PLTSa Merah Putih Bantargebang merupakan implementasi dari hasil riset yang dilakukan oleh peneliti di Pusat Penelitian Ilmu Pengetahuan dan Teknologi BPPT di Serpong, Tangerang Selatan. PLTSa Bantargebang  ini ditujukan untuk menjadi percontohan secara nasional, khususnya sebagai solusi mengatasi timbunan sampah di kota besar.

Biaya yang dihabiskan BPPT untuk meriset masalah PLTSa sangat fantastis karena meriset barang yang salah atau keliru dan hal itu sudah dinyatakan oleh Mahkamah Agung. Total biaya riset mencapai Rp. 98 miliar dan total biaya pembangunan PLTSa mencapai Rp. 88 miliar.

Seluruhnya didanai oleh Anggaran Pendapatan dan Belanja Negara (APBN). Beritanya baca di "PLTSa Bantargebang Canggih, Ini Lima Fakta di Baliknya"

Proyek PLTSa Bantargebang dibangun selama satu tahun dari 21 Maret 2018 hingga 25 Maret 2019 dan prediksi operasi penuh (Juni 2019) oleh BPPT, tapi ternyata meleset dari perkiraan. Sungguh disayangkan karena BPPT tidak mampu membuktikan PLTSa bisa menghasilkan listrik sampai hari ini. Padahal PLTSa yang dirancangnya itu menelan biaya yang tidak sedikit jumlah. Bukankah ini sangat merugikan uang negara ?

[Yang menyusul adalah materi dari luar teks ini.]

(* ===== verification/Canary.v ===== *)
(** * Canary tokens

    internal/canary: token.go, http_token.go and trigger.go over the
    [Repository].  A token is a planted subdomain or URL; when a correlation rule
    reports that one was touched, its bookkeeping is updated. *)
From stdpp Require Import base list strings gmap.
From Stdlib Require Import ZArith Lia Bool Ascii.
From S2P Require Import Prelude Models GoStrings Bolt Repository.
Local Open Scope string_scope.
Local Open Scope list_scope.
Local Open Scope Z_scope.

(** ** Strings *)

(** [strings.TrimLeft(s, "/")], [TrimRight] and [Trim]. *)
Fixpoint trim_left_slash (s : string) : string :=
  match s with String c s' => if Ascii.eqb c "/" then trim_left_slash s' else s | EmptyString => EmptyString end.
Definition trim_right_slash (s : string) : string := rev_string (trim_left_slash (rev_string s)).
Definition trim_slash (s : string) : string := trim_right_slash (trim_left_slash s).

(** The part of a queried name before its first dot. *)
Definition dnsTokenFromQueryName (name : string) : string :=
  let name := trim_suffix_dot name in
  match Cut "." name with None => name | Some (slug, _) => slug end.

(** ** Planting *)

Inductive cterror := ErrRandomSlug | ErrSaveToken (e : dberror).

(** [rand] is the read of eight random bytes. *)
Definition randomSlug (rand : option bytes) : cterror + string :=
  match rand with None => inl ErrRandomSlug | Some b => inr (hex_EncodeToString b) end.

(** Two's complement wrap-around of [int]. *)
Definition int64 (x : Z) : Z := (x + 2 ^ 63) mod 2 ^ 64 - 2 ^ 63.

Section Canary.
Context {store : Type} `{Bolt store} `{JSON NetworkEvent} `{JSON CanaryToken}.

Definition plant (db : store) (t : CanaryToken) : store * res cterror CanaryToken :=
  match SaveCanaryToken db t with
  | (db, ROk _) => (db, ROk t)
  | (db, RErr e) => (db, RErr (ErrSaveToken e))
  | (db, RPanic) => (db, RPanic)
  end.

Definition GenerateDNSToken (db : store) (zone label : string) (rand : option bytes) (uuid : string) (now : gotime)
  : store * res cterror CanaryToken :=
  match randomSlug rand with
  | inl e => (db, RErr e)
  | inr slug => plant db (mkCanary uuid slug CanaryDNS label (slug +:+ "." +:+ zone) "" now None 0 "")
  end.

Definition GenerateHTTPToken (db : store) (baseURL webhookPath label : string) (rand : option bytes) (uuid : string) (now : gotime)
  : store * res cterror CanaryToken :=
  match randomSlug rand with
  | inl e => (db, RErr e)
  | inr slug =>
      let url := trim_right_slash baseURL +:+ "/" +:+ trim_slash webhookPath +:+ "/" +:+ slug in
      plant db (mkCanary uuid slug CanaryHTTP label "" url now None 0 "")
  end.

(** ** Triggering *)

Definition triggered (t : CanaryToken) (now : gotime) (source : string) : CanaryToken :=
  mkCanary (ct_ID t) (Token t) (ct_Type t) (Label t) (Subdomain t) (URL t) (ct_CreatedAt t) (Some now)
    (int64 (TriggerCount t + 1)) source.

Definition trigger_token (rule : string) (orig : NetworkEvent) : string :=
  if bool_decide (rule = "DNS_CANARY_TRIGGERED") then dnsTokenFromQueryName (meta_str (ne_Metadata orig) "name")
  else meta_str (ne_Metadata orig) "canary_token".

(** Errors are dropped: the store is then as it was. *)
Definition RecordTrigger (db : store) (alert : NetworkEvent) (now : gotime) : option store :=
  let rule := meta_str (ne_Metadata alert) "rule" in
  if negb (bool_decide (rule = "DNS_CANARY_TRIGGERED")) && negb (bool_decide (rule = "HTTP_CANARY_TRIGGERED")) then Some db
  else
    match GetEvent db (meta_str (ne_Metadata alert) "trigger_id") with
    | RPanic => None
    | RErr _ => Some db
    | ROk orig =>
        let token := trigger_token rule orig in
        if bool_decide (token = "") then Some db
        else
          match FindCanaryTokenByToken db token with
          | RPanic => None
          | RErr _ => Some db
          | ROk ct =>
              match SaveCanaryToken db (triggered ct now (ne_Destination alert)) with
              | (_, RPanic) => None
              | (db, _) => Some db
              end
          end
    end.

Context `{!BoltLaws store} `{!JSONLaws NetworkEvent} `{!JSONLaws CanaryToken}.

(** ** A touched token is counted *)

(** The search returns a stored token with that slug, if there is one. *)
Lemma find_token_unique db m token id t :
  holds BucketCanaryTokens db m -> m !! id = Some t -> Token t = token ->
  (forall id' t', m !! id' = Some t' -> Token t' = token -> t' = t) ->
  FindCanaryTokenByToken db token = ROk t.
Proof.
  intros Hh Hm Ht Huniq. pose proof Hh as (l & Hb & Hk). unfold FindCanaryTokenByToken, bkt_entries. rewrite Hb. cbn [res_bind].
  pose proof (bucket_nodup _ _ _ Hb) as Hnd.
  assert (exists v, (go_bytes id, v) ∈ l /\ Unmarshal v = Some t) as (v & Hin & Hv).
  { apply holds_lookup in Hh as (l0 & Hb0 & Hk0). rewrite Hb in Hb0. injection Hb0 as <-. specialize (Hk0 id). rewrite Hm in Hk0.
    destruct Hk0 as (v & Hv & Hu). exists v. split; [by apply kv_get_In|done]. }
  assert (forall k v' t', (k, v') ∈ l -> Unmarshal v' = Some t' -> Token t' = token -> t' = t) as Hall.
  { intros k v' t' Hin' Hu Htok. specialize (Hk k). rewrite (kv_get_elem _ _ _ Hnd Hin') in Hk.
    destruct Hk as (id' & a & _ & Hma & Hua). apply (Huniq id'); [congruence|done]. }
  clear Hk Hb Hnd Hh.
  set (f := fun (found : option CanaryToken) '((_, v') : bytes * bytes) => _).
  assert (forall acc, (acc = None \/ acc = Some t) -> (acc = Some t \/ (go_bytes id, v) ∈ l) -> foldl f acc l = Some t) as Hfold.
  { clear Hin. induction l as [|[k v'] l IH]; intros acc Hacc Hor; cbn [foldl].
    - destruct Hor as [|Hin%elem_of_nil]; done.
    - assert (f acc (k, v') = None \/ f acc (k, v') = Some t) as Hf.
      { unfold f. destruct (Unmarshal v') as [t'|] eqn:Hu; [|done]. case_bool_decide; [|done]. right. f_equal.
        eapply Hall; [constructor|done|done]. }
      apply IH; [intros; eapply Hall; [by right|done|done]|done|].
      destruct Hor as [->|Hin%elem_of_cons].
      + left. destruct Hf as [Hf|]; [|done]. exfalso. revert Hf. unfold f. destruct (Unmarshal v'); [by case_bool_decide|done].
      + destruct Hin as [[= -> ->]|]; [left|by right]. unfold f. by rewrite Hv, bool_decide_eq_true_2. }
  rewrite Hfold; [done|by left|by right].
Qed.

Lemma Cut_free sep s : free_of sep s -> Cut sep s = None.
Proof.
  destruct (Cut sep s) as [[p r]|] eqn:Hc; [|done]. apply Cut_Some in Hc as [-> _]. unfold free_of. intros Hf. exfalso.
  induction p as [|a p IH].
  - change (string_forallb (fun a => negb (Ascii.eqb a sep)) (String sep r) = true) in Hf. simpl in Hf. by rewrite Ascii.eqb_refl in Hf.
  - change (string_forallb (fun a => negb (Ascii.eqb a sep)) (String a (p +:+ String sep r)) = true) in Hf. simpl in Hf.
    apply andb_true_iff in Hf as [_ Hf]. by apply IH.
Qed.

(** The slug is recovered from any name that starts with it and a dot, with or
    without the dot of the root. *)
Lemma dns_token_slug slug z : free_of "." slug -> dnsTokenFromQueryName (slug +:+ String "." z) = slug.
Proof.
  intros Hf. unfold dnsTokenFromQueryName.
  rewrite trim_suffix_dot_app. destruct z as [|c z]; [by rewrite Cut_free|]. by rewrite Cut_app.
Qed.

Lemma hex_free_dot b : Forall byte_ok b -> free_of "." (hex_EncodeToString b).
Proof.
  assert (forall n, 0 <= n < 16 -> Ascii.eqb (hex_digit n) "." = false) as Hd.
  { intros n Hn. assert (n ∈ seqZ 0 16) as Hin by (apply elem_of_seqZ; lia). clear Hn. revert n Hin.
    apply Forall_forall. vm_compute. repeat constructor. }
  induction 1 as [|x b Hx _ IH]; [done|]. unfold free_of, byte_ok in *. cbn [hex_EncodeToString string_forallb].
  rewrite !Hd, IH; [done| |]; Z.to_euclidean_division_equations; lia.
Qed.

(** A canary alert that refers to a stored event for a token triggers exactly that
    token. *)
Lemma record_trigger_counts db m events id t orig alert now (rule := meta_str (ne_Metadata alert) "rule") :
  holds BucketCanaryTokens db m -> m !! id = Some t -> ct_ID t = id -> Token t <> "" ->
  (forall id' t', m !! id' = Some t' -> Token t' = Token t -> t' = t) ->
  holds BucketEvents db events -> events !! ne_ID orig = Some orig -> trigger_token rule orig = Token t ->
  rule = "DNS_CANARY_TRIGGERED" \/ rule = "HTTP_CANARY_TRIGGERED" -> meta_str (ne_Metadata alert) "trigger_id" = ne_ID orig ->
  json_ok (triggered t now (ne_Destination alert)) ->
  exists db' r, RecordTrigger db alert now = Some db' /\ SaveCanaryToken db (triggered t now (ne_Destination alert)) = (db', r) /\
    match r with
    | ROk _ => holds BucketCanaryTokens db' (<[id := triggered t now (ne_Destination alert)]> m) /\
               forall n, n <> BucketCanaryTokens -> bucket db' n = bucket db n
    | RErr _ => db' = db
    | RPanic => False
    end.
Proof.
  intros Hh Hm Hid Hne Huniq Hev Horig Htok Hrule Htrig Hok.
  destruct (SaveCanaryToken db (triggered t now (ne_Destination alert))) as [db' r] eqn:Hs.
  pose proof (save_holds _ _ _ _ _ _ _ Hh Hok Hs) as Hsave. change (ct_ID (triggered t now _)) with (ct_ID t) in Hsave. rewrite Hid in Hsave.
  exists db', r. split; [|split; [done|by destruct r]].
  unfold RecordTrigger, GetEvent. fold rule. rewrite Htrig, (get_holds _ _ _ _ Hev), Horig, Htok.
  rewrite (bool_decide_eq_false_2 (Token t = "")) by done.
  rewrite (find_token_unique db m (Token t) id t Hh Hm eq_refl Huniq), Hs.
  destruct Hrule as [Hr|Hr]; rewrite Hr; cbn -[SaveCanaryToken]; by destruct r.
Qed.

(** A planted DNS token that is touched is counted: after the token is planted
    and a query for a name under its subdomain is logged as an event, the alert of
    the canary rule that refers to the event marks the token as triggered once, by
    the alert's destination, unless the write of the token itself fails, and then
    the store is as it was. *)
Theorem planted_canary_trips (db db1 db2 : store) (m : gmap string CanaryToken) (events : gmap string NetworkEvent)
    (zone label uuid rest : string) (rand : bytes) (created now : gotime) (t : CanaryToken) (orig alert : NetworkEvent) :
  holds BucketCanaryTokens db m -> Forall byte_ok rand -> rand <> [] ->
  (forall id' t', m !! id' = Some t' -> Token t' = hex_EncodeToString rand -> id' = uuid) ->
  json_ok (mkCanary uuid (hex_EncodeToString rand) CanaryDNS label (hex_EncodeToString rand +:+ "." +:+ zone) "" created None 0 "") ->
  GenerateDNSToken db zone label (Some rand) uuid created = (db1, ROk t) ->
  LogEvent db1 orig = (db2, ROk tt) -> holds BucketEvents db1 events -> json_ok orig ->
  meta_str (ne_Metadata orig) "name" = Token t +:+ String "." rest ->
  meta_str (ne_Metadata alert) "rule" = "DNS_CANARY_TRIGGERED" -> meta_str (ne_Metadata alert) "trigger_id" = ne_ID orig ->
  json_ok (triggered t now (ne_Destination alert)) ->
  exists db3 r, RecordTrigger db2 alert now = Some db3 /\
    SaveCanaryToken db2 (triggered t now (ne_Destination alert)) = (db3, r) /\
    match r with
    | ROk _ => GetCanaryToken db3 uuid = ROk (triggered t now (ne_Destination alert)) /\
               TriggerCount (triggered t now (ne_Destination alert)) = 1
    | RErr _ => db3 = db2
    | RPanic => False
    end.
Proof.
  intros Hh Hrand Hne Huniq Hok Hgen Hlog Hev Hoke Hname Hrule Htrig Hok'.
  unfold GenerateDNSToken, randomSlug, plant in Hgen. set (t0 := mkCanary _ _ _ _ _ _ _ _ _ _) in *.
  destruct (SaveCanaryToken db t0) as [db1' r1] eqn:Hs1. destruct r1; try discriminate. injection Hgen as -> <-. unfold SaveCanaryToken in Hs1.
  destruct (save_holds _ _ _ _ _ _ _ Hh Hok Hs1) as [Hh1 _]. change (ct_ID t0) with uuid in Hh1.
  unfold LogEvent in Hlog. destruct (save_holds _ _ _ _ _ _ _ Hev Hoke Hlog) as [Hev2 Hother].
  assert (holds BucketCanaryTokens db2 (<[uuid := t0]> m)) as Hh2.
  { destruct Hh1 as (l & Hb & Hk). exists l. split; [|done]. by rewrite Hother. }
  change (Token t0) with (hex_EncodeToString rand) in Hname.
  assert (hex_EncodeToString rand <> "") as Hslug by (by destruct rand).
  destruct (record_trigger_counts db2 (<[uuid := t0]> m) (<[ne_ID orig := orig]> events) uuid t0 orig alert now) as (db3 & r & Hr & Hs & Hres);
    try done; try (by apply lookup_insert_eq); try (by left); [|unfold trigger_token; rewrite Hrule, bool_decide_eq_true_2, Hname by done; by apply dns_token_slug, hex_free_dot|].
  { intros id' t' Hid' Htok. destruct (decide (id' = uuid)) as [->|Hn]; [rewrite lookup_insert_eq in Hid'; congruence|].
    rewrite lookup_insert_ne in Hid' by done. by destruct (Hn (Huniq _ _ Hid' Htok)). }
  exists db3, r. split; [done|]. split; [done|]. destruct r as [u|e|]; [|done|done]. destruct Hres as [Hh3 _]. split; [|done].
  unfold GetCanaryToken. by rewrite (get_holds _ _ _ _ Hh3), lookup_insert_eq.
Qed.
End Canary.

(** ** A planted and touched token *)

Module CanaryDemo.
Import MapBolt.
Definition slug : bytes := [161; 178].
Definition planted : CanaryToken := mkCanary "c1" "a1b2" CanaryDNS "honey" "a1b2.canary.internal" "" 10 None 0 "".
Definition touched : CanaryToken := triggered planted 30 "10.0.0.9".
Definition query : NetworkEvent :=
  mkNetworkEvent "e1" EventDNS "10.0.0.9" "" {[ "name" := VString "a1b2.canary.internal." ]} 20 [] "".
Definition alert : NetworkEvent :=
  mkNetworkEvent "a1" EventAlert "CorrelationEngine" "10.0.0.9"
    (<["rule" := VString "DNS_CANARY_TRIGGERED"]> {[ "trigger_id" := VString "e1" ]}) 25 [] "".

(** Codes for the records of this example, standing for JSON. *)
#[local] Instance event_json : JSON NetworkEvent := {
  Marshal e := Some (go_bytes (ne_ID e)); Unmarshal b := if bool_decide (b = go_bytes "e1") then Some query else None;
  json_ok e := e = query }.
#[local] Instance event_laws : JSONLaws NetworkEvent.
Proof. intros e b -> [= <-]. reflexivity. Qed.
#[local] Instance token_json : JSON CanaryToken := {
  Marshal t := Some [TriggerCount t];
  Unmarshal b := match b with [0] => Some planted | [1] => Some touched | _ => None end;
  json_ok t := t = planted \/ t = touched }.
#[local] Instance token_laws : JSONLaws CanaryToken.
Proof. intros t b [->| ->] Hm; injection Hm as <-; reflexivity. Qed.

Definition db0 : MapBolt.t := <[BucketEvents := ∅]> {[ BucketCanaryTokens := ∅ ]}.
Definition db1 : MapBolt.t := (GenerateDNSToken db0 "canary.internal" "honey" (Some slug) "c1" 10).1.
Definition db2 : MapBolt.t := (LogEvent db1 query).1.

Lemma empty_holds {A} `{JSON A} (db : MapBolt.t) n : bucket db n = Some [] -> holds n db (∅ : gmap string A).
Proof. intros Hb. exists []. split; [done|]. intros k. simpl. intros id _. apply lookup_empty. Qed.

Lemma planted_canary_trips_witness :
  exists db3 r, RecordTrigger db2 alert 30 = Some db3 /\ SaveCanaryToken db2 touched = (db3, r) /\
    match r with
    | ROk _ => GetCanaryToken db3 "c1" = ROk touched /\ TriggerCount touched = 1
    | RErr _ => db3 = db2
    | RPanic => False
    end.
Proof.
  apply (planted_canary_trips db0 db1 db2 ∅ ∅ "canary.internal" "honey" "c1" "canary.internal." slug 10 30 planted query alert).
  - apply empty_holds. reflexivity.
  - repeat constructor; discriminate.
  - discriminate.
  - intros id' t' Hl. rewrite lookup_empty in Hl. discriminate.
  - left. reflexivity.
  - vm_compute. reflexivity.
  - vm_compute. reflexivity.
  - apply empty_holds. vm_compute. reflexivity.
  - reflexivity.
  - vm_compute. reflexivity.
  - reflexivity.
  - reflexivity.
  - right. reflexivity.
Defined.

Example touched_counted : GetCanaryToken (default db2 (RecordTrigger db2 alert 30)) "c1" = ROk touched.
Proof. vm_compute. reflexivity. Qed.
End CanaryDemo.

BPPT menganggap bahwa PLTSa tersebut juga akan menjadi penyelesaian masalah timbunan sampah di perkotaan. Bahkan BPPT rencana memasukkan PLTSa tersebut kedalam e-katalog untuk dijual ke seluruh Indonesia dengan perkiraan harga 100 miliar.

BPPT Perlu Memahami Regulasi dan Karakteristik Sampah.

Sebelum terlanjur negara ini banyak dirugikan dan bermimpi,  sebaiknya BPPT menyetop rencana tersebut dan cukup PLTSa Bantargebang saja menjadi korban kelinci percobaannya. Tapi bila terjadi kerugian negara, maka hal tersebut harus tetap di Lidik/Sidik oleh aparat penegak hukum karena tidak sesuai azas manfaatnya dibanding nilai kerugian negara yang ditimbulkannya.

PLTSa dengan incenerator tersebut bukan merupakan solusi sampah Indonesia yang memiliki karakteristik sampah berjenis basah yang tinggi. Sampah yang basah membutuhkan energi tambahan untuk dikeringkan minimal tiga hari sebelum diproses di mesin incenerator dan juga agar suhu tungku pembakaran tetap tinggi. Termasuk setelah pembakaran akan ada tersisa abu atau residu. Artinya pola teknologi incenerator ini belum termasuk ramah lingkungan.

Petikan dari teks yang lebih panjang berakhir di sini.